Side-chain effects on N-type organic thermoelectrics: A case study of fullerene derivatives

Abstract

In this contribution, the two key parameters, the polarity and side chain length have been changed to study their effects on n-type organic thermoelectrics of a series of fullerene derivatives. Fullerene derivatives bearing either an alkyl side chain or ethylene glycol (EG) side chains of different lengths are used as the host molecules for molecular doping. It is found that the polar EG side chains can enable better miscibility with the polar dopant than the alkyl side chain, which leads to more than 5-fold enhancement of doping efficiency.

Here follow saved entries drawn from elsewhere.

Definition IsDescendant (child parent : gostring) : bool :=
  match parseName child false with
  | Err _ => false
  | Ok parsedChild =>
      match parseName parent false with
      | Err _ => false
      | Ok parsedParent =>
          if parsedChild ==? parsedParent then false
          else HasSuffix parsedChild (dot :: parsedParent)
      end
  end.

(** ** wire.go *)

Definition errWireTooShort : string := "naming wire: input shorter than schema_version prefix".
Definition errWireBadVersion : string :=
  "naming wire: schema_version does not match frozen Stage 6 profile".
Definition errWireLabelLength : string :=
  "naming wire: declared label length exceeds Stage 6 bound".
Definition errWireLabelTrunc : string :=
  "naming wire: input truncated before label body completes".
Definition errWireEmpty : string := "naming wire: decoded name is empty".
Definition errWireTooLong : string := "naming wire: input exceeds Stage 6 bound".
Definition errWireBadAllDigit : string := "naming wire: root label is all-digit (R-041)".

(** The label loop of [EncodeWire]; [out] is the buffer being appended to. *)
Fixpoint encodeLabels (labels : list gostring) (out : bytes) : result bytes :=
  match labels with
  | [] => Ok out
  | label :: rest =>
      reject (Fmt "naming wire: label has invalid length")
        when ((len label =? 0) || (255 <? len label));
      encodeLabels rest (out ++ byte_of (len label) :: label)
  end.

Definition EncodeWire (name : gostring) : result bytes :=
  reject (New "naming wire: empty name") when (name ==? []);
  labels ← labelsOf name;
  encodeLabels labels (be_bytes 2 SchemaVersion).

(** The label loop of [DecodeWire] on the bytes after the version. The fuel is
    the length of the input, and every iteration consumes at least one byte. *)
Fixpoint decodeLabels (fuel : nat) (input : bytes) (labels : list gostring)
  : result (list gostring) :=
  match input with
  | [] => Ok labels
  | size :: rest =>
      match fuel with
      | O => Ok labels
      | S fuel' =>
          let n := byte_val size in
          reject (Wrap "naming wire label length" (New errWireLabelLength))
            when ((n =? 0) || (maxLabelLength <? n));
          reject (New errWireLabelTrunc) when (len rest <? n);
          decodeLabels fuel' (drop (Z.to_nat n) rest) (labels ++ [take (Z.to_nat n) rest])
      end
  end.

Definition DecodeWire (input : bytes) : result gostring :=
  reject (New errWireTooShort) when (len input <? 2);
  reject (New errWireTooLong) when (3 + maxNameLength <? len input);
  reject (Wrap "naming wire version" (New errWireBadVersion))
    when (negb (be_val (take 2 input) =? SchemaVersion));
  labels ← decodeLabels (length input) (drop 2 input) [];
  reject (New errWireEmpty) when (len labels =? 0);
  match Parse (joinDots labels) with
  | Ok parsed => Ok parsed
  | Err e =>
      if errors_Is e errRootAllDigit then Err (New errWireBadAllDigit)
      else Err (Wrap "naming wire" e)
  end.

End Names.

(** ** The abstract grammar *)

Definition label_char (c : byte) : Prop :=
  97 <= byte_val c <= 122 \/ 48 <= byte_val c <= 57 \/ c = hyphen.

Record CanonicalLabel (l : gostring) : Prop := {
  cl_nonempty : l <> [];
  cl_short : len l <= maxLabelLength;
  cl_chars : Forall label_char l;
  cl_head : head l <> Some hyphen;
  cl_last : last l <> Some hyphen;
  cl_single : forall u v, l <> u ++ [hyphen; hyphen] ++ v
}.

(** [ls] are the labels, leaf first, of a name whose text is [s]. *)
Record CanonicalName (s : gostring) (ls : list gostring) : Prop := {
  cn_text : s = Join ls dot;
  cn_nonempty : ls <> [];
  cn_labels : Forall CanonicalLabel ls;
  cn_root : forall r, last ls = Some r -> exists c, c ∈ r /\ ~ 48 <= byte_val c <= 57;
  cn_bound : len s <= maxNameLength
}.

Section NameLemmas.
Context `{GoLib}.

Lemma canonical_char_true c : canonical_char c = true <-> label_char c.
Proof.
  unfold canonical_char, label_char.
  rewrite negb_true_iff, orb_false_iff, negb_false_iff, !orb_true_iff, !andb_true_iff,
    !Z.leb_le, Z.leb_gt, Z.eqb_eq.
  assert (byte_val c = 45 <-> c = hyphen) as ->.
  { split; [|by intros ->]. intros E. by apply (inj byte_val). }
  destruct (decide (c = hyphen)) as [->|]; [|intuition (congruence || lia)].
  change (byte_val hyphen) with 45. intuition lia.
Qed.

Lemma label_char_not_dot c : label_char c -> c <> dot.
Proof. unfold label_char. intros Hc ->. change (byte_val dot) with 46 in Hc. destruct Hc as [?|[?|?]]; [lia|lia|done]. Qed.

Lemma label_char_lower c : label_char c -> byte_val c < 128 /\ lower_byte c = c.
Proof.
  unfold label_char, lower_byte. intros Hc.
  assert (97 <= byte_val c <= 122 \/ 48 <= byte_val c <= 57 \/ byte_val c = 45) as Hv
    by (destruct Hc as [?|[?| ->]]; auto).
  destruct ((65 <=? byte_val c) && (byte_val c <=? 90)) eqn:E; [|split; [lia|done]].
  rewrite andb_true_iff, !Z.leb_le in E. lia.
Qed.

Lemma ToLower_label l : Forall label_char l -> ToLower l = l.
Proof.
  intros Hl. unfold ToLower.
  replace (forallb _ l) with true.
  - induction Hl as [|c l Hc Hl IH]; simpl; [done|]. rewrite IH. f_equal. by apply label_char_lower.
  - symmetry. apply forallb_true. eapply Forall_impl; [done|].
    intros c Hc. by apply Z.ltb_lt, label_char_lower.
Qed.

Lemma HasPrefix_single s c : HasPrefix s [c] = false <-> head s <> Some c.
Proof.
  rewrite <- not_true_iff_false, HasPrefix_true. destruct s as [|a s]; simpl.
  - naive_solver.
  - split.
    + intros Hn E. apply Hn. exists s. by simplify_eq.
    + intros Hn [t E]. by simplify_eq.
Qed.

Lemma HasSuffix_single s c : HasSuffix s [c] = false <-> last s <> Some c.
Proof.
  rewrite <- not_true_iff_false, HasSuffix_true, last_Some. done.
Qed.

Lemma parseSegment_ok s s' : parseSegment s = Ok s' <-> s' = s /\ CanonicalLabel s.
Proof.
  unfold parseSegment. split.
  - intros Hp. inv_ok. subst. split; [done|]. goprop.
    rewrite HasPrefix_single, HasSuffix_single, Contains_false in *.
    constructor; try done.
    rewrite forallb_true in *. eapply Forall_impl; [done|]. apply canonical_char_true.
  - intros [-> [Hne Hshort Hchars Hhead Hlast Hsingle]].
    rewrite (bool_decide_eq_false_2 (s = [])) by done.
    replace (maxLabelLength <? len s) with false by (symmetry; apply Z.ltb_ge; lia).
    rewrite (bool_decide_eq_true_2 (s = ToLower s)) by (by rewrite ToLower_label). simpl.
    rewrite (proj2 (HasPrefix_single _ _)), (proj2 (HasSuffix_single _ _)) by done. simpl.
    rewrite (proj2 (Contains_false _ _)) by done.
    replace (forallb canonical_char s) with true; [done|].
    symmetry. apply forallb_true. eapply Forall_impl; [done|]. apply canonical_char_true.
Qed.

Lemma parseSegments_ok segs acc r :
  parseSegments segs acc = Ok r <-> r = acc ++ segs /\ Forall CanonicalLabel segs.
Proof.
  revert acc. induction segs as [|s segs IH]; intros acc; cbn [parseSegments].
  - rewrite app_nil_r. split; [intros; inv_ok; auto|]. intros [-> _]. done.
  - split.
    + intros Hp. inv_ok. apply parseSegment_ok in Hok as [-> Hs]. apply IH in Hp as [-> Hall].
      rewrite <- app_assoc. split; [done|by constructor].
    + intros [-> Hall]. inversion Hall; subst.
      rewrite (proj2 (parseSegment_ok s s)) by done. simpl. apply IH.
      rewrite <- app_assoc. done.
Qed.

Lemma CanonicalLabel_no_dot l : CanonicalLabel l -> dot ∉ l.
Proof.
  intros Hl Hin. apply cl_chars in Hl. rewrite Forall_forall in Hl.
  by eapply label_char_not_dot; [apply Hl|].
Qed.

Lemma isAllDigit_false l :
  l <> [] -> isAllDigit l = false <-> exists c, c ∈ l /\ ~ 48 <= byte_val c <= 57.
Proof.
  intros Hne. unfold isAllDigit. rewrite bool_decide_eq_false_2 by done.
  rewrite <- not_true_iff_false, forallb_true. setoid_rewrite negb_true_iff.
  setoid_rewrite orb_false_iff. setoid_rewrite Z.ltb_ge. split.
  - intros Hn%not_Forall_Exists; [by apply Exists_exists in Hn|apply _].
  - intros (c & Hc & Hd) Hall. rewrite Forall_forall in Hall. by apply Hd, Hall.
Qed.

Lemma Join_no_empty_segment ls :
  ls <> [] -> Forall CanonicalLabel ls -> [] ∉ Split (Join ls dot) dot.
Proof.
  intros Hne Hall. rewrite Split_Join; [|done|].
  - intros Hin. rewrite Forall_forall in Hall. by apply (cl_nonempty _ (Hall _ Hin)).
  - eapply Forall_impl; [done|apply CanonicalLabel_no_dot].
Qed.
Lemma sealTranscript_inj a b :
  Typed a -> Typed b -> sealTranscript a = sealTranscript b -> a <| seal := b.(seal) |> = b.
Proof.
  intros (Ho & Hr & Hs & Hc & Hv) (Ho' & Hr' & Hs' & Hc' & Hv').
  unfold sealTranscript, appendText, appendBytes, AppendUint32, AppendUint64.
  rewrite <- !app_assoc. cbn [app]. intros E. peel E. apply app_inv_head in E. peel E.
  apply be_bytes4_inj in Hw0; [|unfold in_u32; split; [apply len_nonneg|done]..].
  apply app_peel_len in E as [Hop E]; [|done]. do 6 peel E. injection E as E.
  unwire. destruct a, b; simpl in *; by subst.
Qed.

(** A sealed authorization cannot be altered: two verified values with the
    same seal are equal, unless their two seal transcripts are a SHA-256
    collision. *)
Theorem Verified_tamper_evident (a b : Authorization) :
  Typed a -> Typed b -> Verified a = true -> Verified b = true -> a.(seal) = b.(seal) ->
  a = b \/ Collision sha256 [sealTranscript a; sealTranscript b].
Proof.
  unfold Verified. rewrite !andb_true_iff, !bool_decide_eq_true. intros Ta Tb [_ Ha] [_ Hb] E.
  destruct (collision_pair sha256 (sealTranscript a) (sealTranscript b)) as [Ht|Hc]; [| |by right].
  - unfold authorizationSeal in *. congruence.
  - left. rewrite <- (sealTranscript_inj a b) by done. rewrite <- E. by destruct a.
Qed.

End Theorems.

(** ** Witnesses *)

Section Witnesses.
#[local] Existing Instance sample_golib.

Definition key (v : Z) : array 32 := to_array 32 (be_bytes 32 v).

Definition samplePolicy : RecoveryPolicy :=
  MkPolicy (key 1) (str "example") 1 1 (key 100) 2 [key 10; key 11; key 12] (72 * Hour).

Definition unsignedProof (operation : gostring) (started : Z) : RecoveryProof :=
  MkProof operation (Digest samplePolicy) (key 7) (key 101) started
    (started + 72 * 3600 * 1000) [].

Definition sampleProof (operation : gostring) (started : Z) : RecoveryProof :=
  let p := unsignedProof operation started in
  let message := default [] (Transcript samplePolicy p) in
  MkProof p.(ProofOperation) p.(ProofPolicyDigest) p.(ProofOperationID) p.(ProofSuccessor)
    p.(ProofStartedAt) p.(ProofCompletesAt)
    [MkSignature (key 10) (key 10 ++ sha256 message); MkSignature (key 12) (key 12 ++ sha256 message)].

Definition sampleAuthorization : Authorization :=
  authorizationOf samplePolicy (sampleProof (str "initiate") 5000).

Lemma sampleAuthorize :
  Authorize samplePolicy (sampleProof (str "initiate") 5000) = Ok sampleAuthorization.
Proof. vm_compute. reflexivity. Qed.

Lemma Authorize_distinct_signers_witness :
  exists signers : list (array 32),
    NoDup signers /\ 2 <= samplePolicy.(Threshold) <= len signers /\
    (forall s, s ∈ signers ->
       s ∈ samplePolicy.(Participants) /\ s <> samplePolicy.(CurrentAuthority) /\
       exists sig, len sig = 64 /\
         ed25519_Verify s (default [] (Transcript samplePolicy (sampleProof (str "initiate") 5000))) sig
         = true) /\
    72 * Hour <= samplePolicy.(Delay) <= 30 * 24 * Hour /\
    i64 (sampleAuthorization.(CompletesAt) - sampleAuthorization.(StartedAt))
    = Milliseconds samplePolicy.(Delay).
Proof.
  apply (Authorize_distinct_signers samplePolicy (sampleProof (str "initiate") 5000)).
  vm_compute. reflexivity.
Defined.

Lemma Verified_tamper_evident_witness :
  sampleAuthorization = sampleAuthorization \/
  Collision sha256 [sealTranscript sampleAuthorization; sealTranscript sampleAuthorization].
Proof.
  assert (Typed sampleAuthorization) as Ht by (vm_compute; intuition congruence).
  apply (Verified_tamper_evident sampleAuthorization sampleAuthorization Ht Ht);
    vm_compute; reflexivity.
Defined.

End Witnesses.
End recovery.
Definition applyRelease (current : option NameRecord) (op : Op) : result NameRecord :=
  record ← requireCurrent current op opRelease;
  reject (Transition opRelease (Text "authority mismatch"))
    when (op.(op_Authority) !=? record.(Authority));
  reject (Transition opRelease (Text "name is already released"))
    when (record.(Lease) ==? leaseReleased);
  reject (Transition opRelease (Text "non-current consistency cannot force release"))
    when (record.(Consistency) !=? consistencyCurrent);
  reject (Transition opRelease (Text "recovery-pending record cannot be released"))
    when (record.(Recovery) !=? recoveryStable);
  Ok (release (record <| Revision := u64 (record.(Revision) + 1) |>)).

Definition applyAdvance (current : option NameRecord) (seconds : Z) (op : Op) : result NameRecord :=
  record ← requireCurrent current op opAdvance;
  reject (Transition opAdvance (Text "pending recovery requires threshold completion"))
    when (record.(Recovery) ==? recoveryPending);
  let bumped := record <| Revision := u64 (record.(Revision) + 1) |> in
  if record.(Lease) ==? leaseActive then
    if seconds <=? record.(LeaseExpiresAt) then Ok record
    else if (0 <? record.(GraceExpiresAt)) && (seconds <=? record.(GraceExpiresAt))
    then Ok (bumped <| Lease := leaseGrace |>)
    else Ok (release bumped)
  else if record.(Lease) ==? leaseGrace then
    if seconds <=? record.(GraceExpiresAt) then Ok record
    else Ok (release bumped)
  else if record.(Lease) ==? leaseReleased then Ok record
  else Err (Transition opAdvance (Text "invalid Lease state")).

(** ** transition_conflict.go *)

Definition applyConflict (current : option NameRecord) (op : Op) : result NameRecord :=
  record ← requireCurrent current op opConflict;
  reject (Transition opConflict (Text "released names cannot enter conflict"))
    when (record.(Lease) ==? leaseReleased);
  reject (Transition opConflict (Text "consistency is already non-current"))
    when (record.(Consistency) !=? consistencyCurrent);
  reject (Transition opConflict (Text "conflict context is required"))
    when (op.(op_ConflictContext) ==? []);
  Ok (record <| Revision := u64 (record.(Revision) + 1) |> <| Consistency := consistencyConflict |>
        <| ConflictIdentifier := op.(op_ConflictContext) |>).

(** ** record_target.go *)

Definition leaseNotAfter (record : NameRecord) : Z :=
  if (record.(Lease) ==? leaseActive) || (record.(Lease) ==? leaseGrace)
  then record.(GraceExpiresAt) else record.(LeaseExpiresAt).

Definition lineageNotAfter (record : NameRecord) (parents : list NameRecord) : Z :=
  foldl (fun bound parent => if leaseNotAfter parent <? bound then leaseNotAfter parent else bound)
    (leaseNotAfter record) parents.

Definition applyPublish (current : option NameRecord) (now : Z) (op : Op) : result NameRecord :=
  record ← requireCurrent current op opPublish;
  reject (Transition opPublish (Text "authority mismatch"))
    when (op.(op_Authority) !=? record.(Authority));
  reject (Transition opPublish (Text "Service Target is required")) when (op.(op_Target) ==? zero32);
  reject (Transition opPublish (Text "Service Target is unchanged"))
    when (record.(Target) ==? op.(op_Target));
  reject (Transition opPublish (Text "Record validity has elapsed"))
    when (op.(op_RecordNotAfter) <=? i64 (now * 1000));
  reject (Transition opPublish (Text (liveLease record now).2)) when (negb (liveLease record now).1);
  reject (Transition opPublish (Text "parent lineage is missing or stale"))
    when (match validateParents op.(op_Name) op.(op_Parents) now with
          | Err _ => true
          | Ok parent => negb (sameParent record parent)
          end);
  reject (Transition opPublish (Text "Record validity exceeds Lease lineage"))
    when (i64 (lineageNotAfter record op.(op_Parents) * 1000) <? op.(op_RecordNotAfter));
  Ok (record <| Revision := u64 (record.(Revision) + 1) |> <| Target := op.(op_Target) |>
        <| RecordNotAfter := op.(op_RecordNotAfter) |>).

(** ** recovery_lifecycle.go *)

Definition applyRotate (current : option NameRecord) (now : Z) (op : Op) : result NameRecord :=
  record ← requireCurrent current op op.(op_Kind);
  reject (Transition op.(op_Kind) (Text "current and successor authorities are invalid"))
    when ((op.(op_Authority) !=? record.(Authority)) || (op.(op_SuccessorAuthority) ==? []) ||
          (op.(op_SuccessorAuthority) ==? record.(Authority)));
  reject (Transition op.(op_Kind) (Text (liveLease record now).2))
    when (negb (liveLease record now).1);
  Ok (record <| Revision := u64 (record.(Revision) + 1) |>
        <| Authority := op.(op_SuccessorAuthority) |>).

Definition applyRecoveryPolicy (current : option NameRecord) (seconds milliseconds : Z) (op : Op)
  : result NameRecord :=
  record ← requireCurrent current op op.(op_Kind);
  result ←
    (if op.(op_Kind) ==? opScheduleRecoveryPolicy then
       reject (Transition op.(op_Kind) (Text "policy change requires a live current Lease"))
         when (negb (liveLease record seconds).1);
       reject (Transition op.(op_Kind) (Text "policy change is invalid or already pending"))
         when ((op.(op_Authority) !=? record.(Authority)) ||
               negb (record.(PendingPolicyRev) =? 0) ||
               negb (op.(op_PolicyRevision) =? u64 (record.(RecoveryPolicyRev) + 1)) ||
               (op.(op_PolicyDelay) <? minimumRecoveryDelay) ||
               (maximumRecoveryDelay <? op.(op_PolicyDelay)) ||
               negb (op.(op_PolicyActivatesAt) =?
                       i64 (milliseconds + Milliseconds op.(op_PolicyDelay))) ||
               ((op.(op_PolicyDigest) ==? zero32) && (record.(RecoveryPolicy) ==? zero32)));
       Ok (record <| PendingPolicy := op.(op_PolicyDigest) |>
             <| PendingPolicyRev := op.(op_PolicyRevision) |>
             <| PendingPolicyDelay := Milliseconds op.(op_PolicyDelay) |>
             <| PolicyActivatesAt := op.(op_PolicyActivatesAt) |>)
     else if op.(op_Kind) ==? opActivateRecoveryPolicy then
       reject (Transition op.(op_Kind) (Text "policy change is not eligible"))
         when ((record.(PendingPolicyRev) =? 0) || (milliseconds <? record.(PolicyActivatesAt)) ||
               (record.(Recovery) !=? recoveryStable));
       Ok (record <| RecoveryPolicy := record.(PendingPolicy) |>
             <| RecoveryPolicyRev := record.(PendingPolicyRev) |>
             <| RecoveryPolicyDelay := record.(PendingPolicyDelay) |>
             <| PendingPolicy := zero32 |> <| PendingPolicyRev := 0 |>
             <| PendingPolicyDelay := 0 |> <| PolicyActivatesAt := 0 |>)
     else Ok record);
  Ok (result <| Revision := u64 (result.(Revision) + 1) |>).

Definition matchingPendingRecovery (current : NameRecord) (authorization : recovery.Authorization)
  (operation : gostring) : bool :=
  recovery.Verified authorization && (authorization.(recovery.Operation) ==? operation) &&
  (authorization.(recovery.PolicyDigest) ==? current.(RecoveryPolicy)) &&
  (authorization.(recovery.PolicyRevision) =? current.(RecoveryPolicyRev)) &&
  (authorization.(recovery.OperationID) ==? current.(RecoveryOperation)) &&
  (authorization.(recovery.Successor) ==? current.(RecoverySuccessor)) &&
  (authorization.(recovery.StartedAt) =? current.(RecoveryStartedAt)) &&
  (authorization.(recovery.CompletesAt) =? current.(RecoveryExpiresAt)).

Beyond the doping efficiency, another crucial parameter of molecular doping, the molecular order, is readily acquired by simultaneous control of the polarity and the length of the side chain. A polar side chain with an appropriate chain length can contribute to increasing Seebeck coefficients of doped fullerene derivatives more effectively than an alkyl side chain, likely due to the resultant good miscibility and high molecular order. As a result, an optimized power factor of 23.1 μW m-1 K-2 is achieved in the fullerene derivative with a tetraethylene glycol side chain. This represents one of the best n-type organic thermoelectrics. Additionally, EG side chains can improve the air stability of n-doped fullerene derivatives films as compared to an alkyl side chain. Our work sheds light on the design of side-chains in efficient n-type small molecules thermoelectric materials and contributes to the understanding of their thermoelectric properties.